Pachinko by Min Jin Lee. In the weekly 1:1 I have with my boss, sometimes we just talk about books. He recommended this one, and I’m so glad that he did. The story spans seven decades and tells the story of four generations of a Korean family living mostly in Japan. Lee wrote Pachinko in 2017, but reading it this year when I was reminded about my own country’s historical roots of racism made me realize how people the world over treat each other terribly in the name of race and ethnicity.

So You Want to Talk About Race by Ijeoma Oluo. I’d been meaning to read Oluo’s book for a while, but in June, I (like many other white ladies) turned to books to understand my complicity in systemic racism. Oluo has kids around the same age as mine, lives on the so-called woke West Coast, and has worked in tech as I have, but that’s about where our similarities end. Still, I felt like she was talking to me when I read this book. I think about parts of it often and recommend it to everyone I know. This should be required reading for any white person who thinks they know how to talk about race. There is always more to learn.

Machines Like Us by Ian McEwan. As I look back on my list of favorite books from this year, I was surprised that this was the only one written by a man. I read a few other books by men, but they weren’t my favorites. I still like men, though. I usually don’t enjoy reading fictionalized accounts of technology's perils because I often find that authors get things very wrong. But McEwan’s story of the perils of humanoid robots also takes place in the past, which I found to be a neat trick.

The Vanishing Half by Brit Bennett. I fell in love with the characters in this book from the first page and then kept falling in love with the new ones who Bennet introduced. This is a story about passing, colorism, and transgender identity, but it’s also a story about love and family and pain. If you don’t trust me, Obama also named The Vanishing Half as one of his favorite books of 2020, so maybe you trust him more?

Wandering In Strange Lands by Morgan Jerkins. This story of a young woman’s search for her roots across the United States is beautifully written and both funny and sad. Jerkins tracks her family from New Jersey to Los Angeles to New Orleans and beyond. I immediately fell in love with Jerkins's thoughtfully introspective storytelling, and in a year when I reckoned with unacknowledged aspects of my own white privilege, it was helpful to read Jerkin’s memoir to better understand some of the impacts of The Great Migration.

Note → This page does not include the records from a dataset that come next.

Lemma after_picking_spec yes picked w : let '(r, w') := after_picking to_string from_slice term yes picked w in
  ∃ sent, requests w' = requests w ++ (SessionDelete <$> sent) ∧ sent `sublist_of` picked_sids picked ∧
    (sent = [] ∨ yes = true ∨ ∃ line, head (input w) = Some (Typed line) ∧ is_yes line = true) ∧
    (r = Some SUCCESS → yes = true ∨ (∃ line, head (input w) = Some (Typed line) ∧ is_yes line = true) → sent = picked_sids picked) ∧
    (r = None → picked = Waiting ∨ picked = Confirmed None).
Proof.
  assert (∀ w' (r : option N), requests w' = requests w → (r = Some SUCCESS → picked_sids picked = []) →
    (r = None → picked = Waiting ∨ picked = Confirmed None) →
    ∃ sent, requests w' = requests w ++ (SessionDelete <$> sent) ∧ sent `sublist_of` picked_sids picked ∧
    (sent = [] ∨ yes = true ∨ ∃ line, head (input w) = Some (Typed line) ∧ is_yes line = true) ∧
    (r = Some SUCCESS → yes = true ∨ (∃ line, head (input w) = Some (Typed line) ∧ is_yes line = true) → sent = picked_sids picked) ∧
    (r = None → picked = Waiting ∨ picked = Confirmed None)) as Hno.
  { intros w' r E Hs Hr. exists []. split; [by rewrite app_nil_r|]. split; [apply sublist_nil_l|]. split; [by left|].
    split; [intros H _; by rewrite Hs|done]. }
  destruct picked as [| |[sids|]]; cbn [after_picking]; try (apply Hno; auto; done).
  destruct sids as [|s0 sids]; [by apply Hno|]. set (all := s0 :: sids) in *. cbn [picked_sids] in *.
  unfold bind at 1, say. destruct yes.
  - unfold bind. match goal with |- context [delete_picked _ _ _ all ?x] => pose proof (delete_picked_spec all x) as H; destruct (delete_picked _ _ _ all x) as [c w1] end.
    destruct H as (sent & H1 & H2 & H3). exists sent. split_and!; [done|done|by right; left|intros [= ->] _; by apply H3|done].
  - unfold bind at 1. cbn [input network asked requests printed]. unfold bind at 1, read_line. cbn [input network asked requests printed].
    assert (∀ (r : option N) w', requests w' = requests w → r ≠ None → (∀ line, head (input w) = Some (Typed line) → is_yes line = true → False) →
      ∃ sent, requests w' = requests w ++ (SessionDelete <$> sent) ∧ sent `sublist_of` all ∧
      (sent = [] ∨ false = true ∨ ∃ line, head (input w) = Some (Typed line) ∧ is_yes line = true) ∧
      (r = Some SUCCESS → false = true ∨ (∃ line, head (input w) = Some (Typed line) ∧ is_yes line = true) → sent = all) ∧
      (r = None → Confirmed (Some all) = Waiting ∨ Confirmed (Some all) = Confirmed None)) as Hsaid.
    { intros r w' E Hr Hl. exists []. split; [by rewrite app_nil_r|]. split; [apply sublist_nil_l|]. split; [by left|].
      split; [|done]. intros _ [|(line & H1 & H2)]; [done|]. by destruct (Hl line H1 H2). }
    destruct (input w) as [|[line| |] rest] eqn:Ei; try (by apply Hsaid).
    destruct (is_yes line) eqn:Ey; [|by apply Hsaid; [| |intros l [= ->]; rewrite Ey]].
    unfold bind. match goal with |- context [delete_picked _ _ _ all ?x] => pose proof (delete_picked_spec all x) as H; destruct (delete_picked _ _ _ all x) as [c w1] end.
    destruct H as (sent & H1 & H2 & H3). exists sent. split_and!; [done|done| |intros [= ->] _; by apply H3|done].
    right; right. by exists line.
Qed.

Context (sort_newest : list (Z * CleanupRow) → list (Z * CleanupRow)).

Lemma stopped_rows_stopped sessions now sid : (∀ l, sort_newest l ≡ₚ l) → sid ∈ c_sid <$> stopped_rows sort_newest sessions now →
  ∃ s, s ∈ sessions ∧ s_sid s = sid ∧ s_state s = "stopped".
Proof.
  intros Hsort (row & -> & Hr)%list_elem_of_fmap. unfold stopped_rows in Hr. apply list_elem_of_fmap in Hr as (x & -> & Hx).
  rewrite Hsort in Hx. apply list_elem_of_fmap in Hx as (s & -> & Hs). apply keep_elem in Hs as [H1%String.eqb_eq H2]. by exists s.
Qed.

(** C38. [tp session cleanup] deletes the sessions that are marked when Enter is pressed
    and no others.  The marks are what the keys say: none, or all, to begin with; up and
    down (or k and j) move the cursor within the list, a space flips the mark under it,
    [a] marks all or, when all are marked, none; Escape, Ctrl-C or a broken terminal end
    the choice with nothing.  Only sessions with the state [stopped] are on the list;
    each marked one is asked for at most once and in the order of the list, and when the
    command reports success with consent given, every one of them was.  Nothing is asked
    for unless both ends are terminals and after [--yes] or a typed yes; and the command
    waits only while no key has ended the choice. *)
Theorem cleanup_deletes_picked sessions now raw_mode events yes preselect_all w : (∀ l, sort_newest l ≡ₚ l) →
  let '(r, w') := session_cleanup to_string from_slice term sort_newest sessions now raw_mode events yes preselect_all w in
  let listed := c_sid <$> stopped_rows sort_newest sessions now in
  let picked := choice listed events preselect_all in
  ∃ sent, requests w' = requests w ++ (SessionDelete <$> sent) ∧ sent `sublist_of` picked ∧
    (r = Some SUCCESS → yes = true ∨ said_yes w → sent = picked) ∧
    (∀ sid, sid ∈ sent → ∃ s, s ∈ sessions ∧ s_sid s = sid ∧ s_state s = "stopped") ∧
    (sent ≠ [] → stdin_tty term = true ∧ stdout_tty term = true ∧ (yes = true ∨ said_yes w) ∧ ∃ ctrl, Key KEnter ctrl ∈ events) ∧
    (r = None → still_choosing events).
Proof.
  intros Hsort. unfold session_cleanup. set (listed := c_sid <$> stopped_rows sort_newest sessions now).
  assert (∀ (r : option N) w', requests w' = requests w → (r = Some SUCCESS → choice listed events preselect_all = []) →
    (r = None → still_choosing events) →
    ∃ sent, requests w' = requests w ++ (SessionDelete <$> sent) ∧ sent `sublist_of` choice listed events preselect_all ∧
    (r = Some SUCCESS → yes = true ∨ said_yes w → sent = choice listed events preselect_all) ∧
    (∀ sid, sid ∈ sent → ∃ s, s ∈ sessions ∧ s_sid s = sid ∧ s_state s = "stopped") ∧
    (sent ≠ [] → stdin_tty term = true ∧ stdout_tty term = true ∧ (yes = true ∨ said_yes w) ∧ ∃ ctrl, Key KEnter ctrl ∈ events) ∧
    (r = None → still_choosing events)) as Hnone.
  { intros r w' E Hs Hr. exists []. split_and!; [by rewrite app_nil_r|apply sublist_nil_l|intros H _; by rewrite Hs|by intros ? ?%elem_of_nil|done|done]. }
  destruct (stdin_tty term) eqn:Et; cbn [negb orb]; [|by apply (Hnone (Some 1%N))].
  destruct (stdout_tty term) eqn:Eo; cbn [negb]; [|by apply (Hnone (Some 1%N))].
  pose proof (λ sid, stopped_rows_stopped sessions now sid Hsort) as Hst.
  destruct (stopped_rows sort_newest sessions now) as [|row0 rows0] eqn:Er.
  { apply (Hnone (Some SUCCESS)); [done| |done]. intros _. unfold choice. cbn [listed fmap list_fmap length]. by destruct (marks_at_enter _ _ _). }
  destruct raw_mode as [e|]; [by apply (Hnone (Some FAILURE))|]. set (stopped := row0 :: rows0) in *.
  unfold bind at 1, say. unfold bind at 1. cbn [input network asked requests printed]. unfold bind at 1.
  match goal with |- context [tui_loop events ?t ?x] => pose proof (tui_loop_spec events t _ x (tui_new_ok stopped preselect_all ltac:(done)) (means_new stopped preselect_all)) as H;
    destruct (tui_loop events t x) as [p w1] end.
  destruct H as (H1 & H2 & H3). cbn [requests input rows tui_new] in *. fold listed in H3.
  assert (picked_sids p = choice listed events preselect_all) as Hp.
  { assert (length listed = length stopped) as Hl by apply length_fmap. unfold choice, loop_ends in *. rewrite Hl in *.
    destruct p as [| |o]; [by destruct H3 as [_ ->]|by rewrite H3|]. by destruct H3 as (_ & marks & -> & ->). }
  pose proof (after_picking_spec yes p w1) as Ha. destruct (after_picking to_string from_slice term yes p w1) as [r w2].
  destruct Ha as (sent & A1 & A2 & A3 & A4 & A5). rewrite Hp in A2, A4. rewrite H2 in A3, A4.
  assert ((∃ line, head (input w) = Some (Typed line) ∧ is_yes line = true) → said_yes w) as Hy by done.
  exists sent. split; [by rewrite A1, H1|]. split; [done|]. split; [|split; [|split]].
  - intros Hr [Hc|[_ Hc]]; apply A4; auto.
  - intros sid Hsid. apply Hst. fold listed. eapply elem_of_submseteq; [exact Hsid|]. apply sublist_submseteq.
    etrans; [exact A2|]. unfold choice. destruct (marks_at_enter _ _ _); [|apply sublist_nil_l].
    apply marked_sublist.
  - intros Hne. split; [done|]. split; [done|]. split; [destruct A3 as [->|[|]]; auto; done|].
    rewrite <-Hp in A2. destruct p as [| |o]; [by apply sublist_nil_r in A2..|apply H3].
  - intros Hr. destruct (A5 Hr) as [-> | ->]; [apply H3|]. by destruct H3 as (_ & marks & _ & ?).
Qed.
End laws.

We Are Never Meeting in Real Life & Wow, No Thank You by Samantha Irby. Technically listing both of Irby’s books brings this list to 11 books, but it doesn’t count since I listened to both of these books of essays, which I highly recommend since Irby herself reads them. When I look back to this long and lonely summer, I’m reminded of the hours I spent walking the same laps around my neighborhood, and I often wondered if my neighbors thought that I’d finally lost it when they heard me constantly chuckling at Irby’s stories beneath my mask.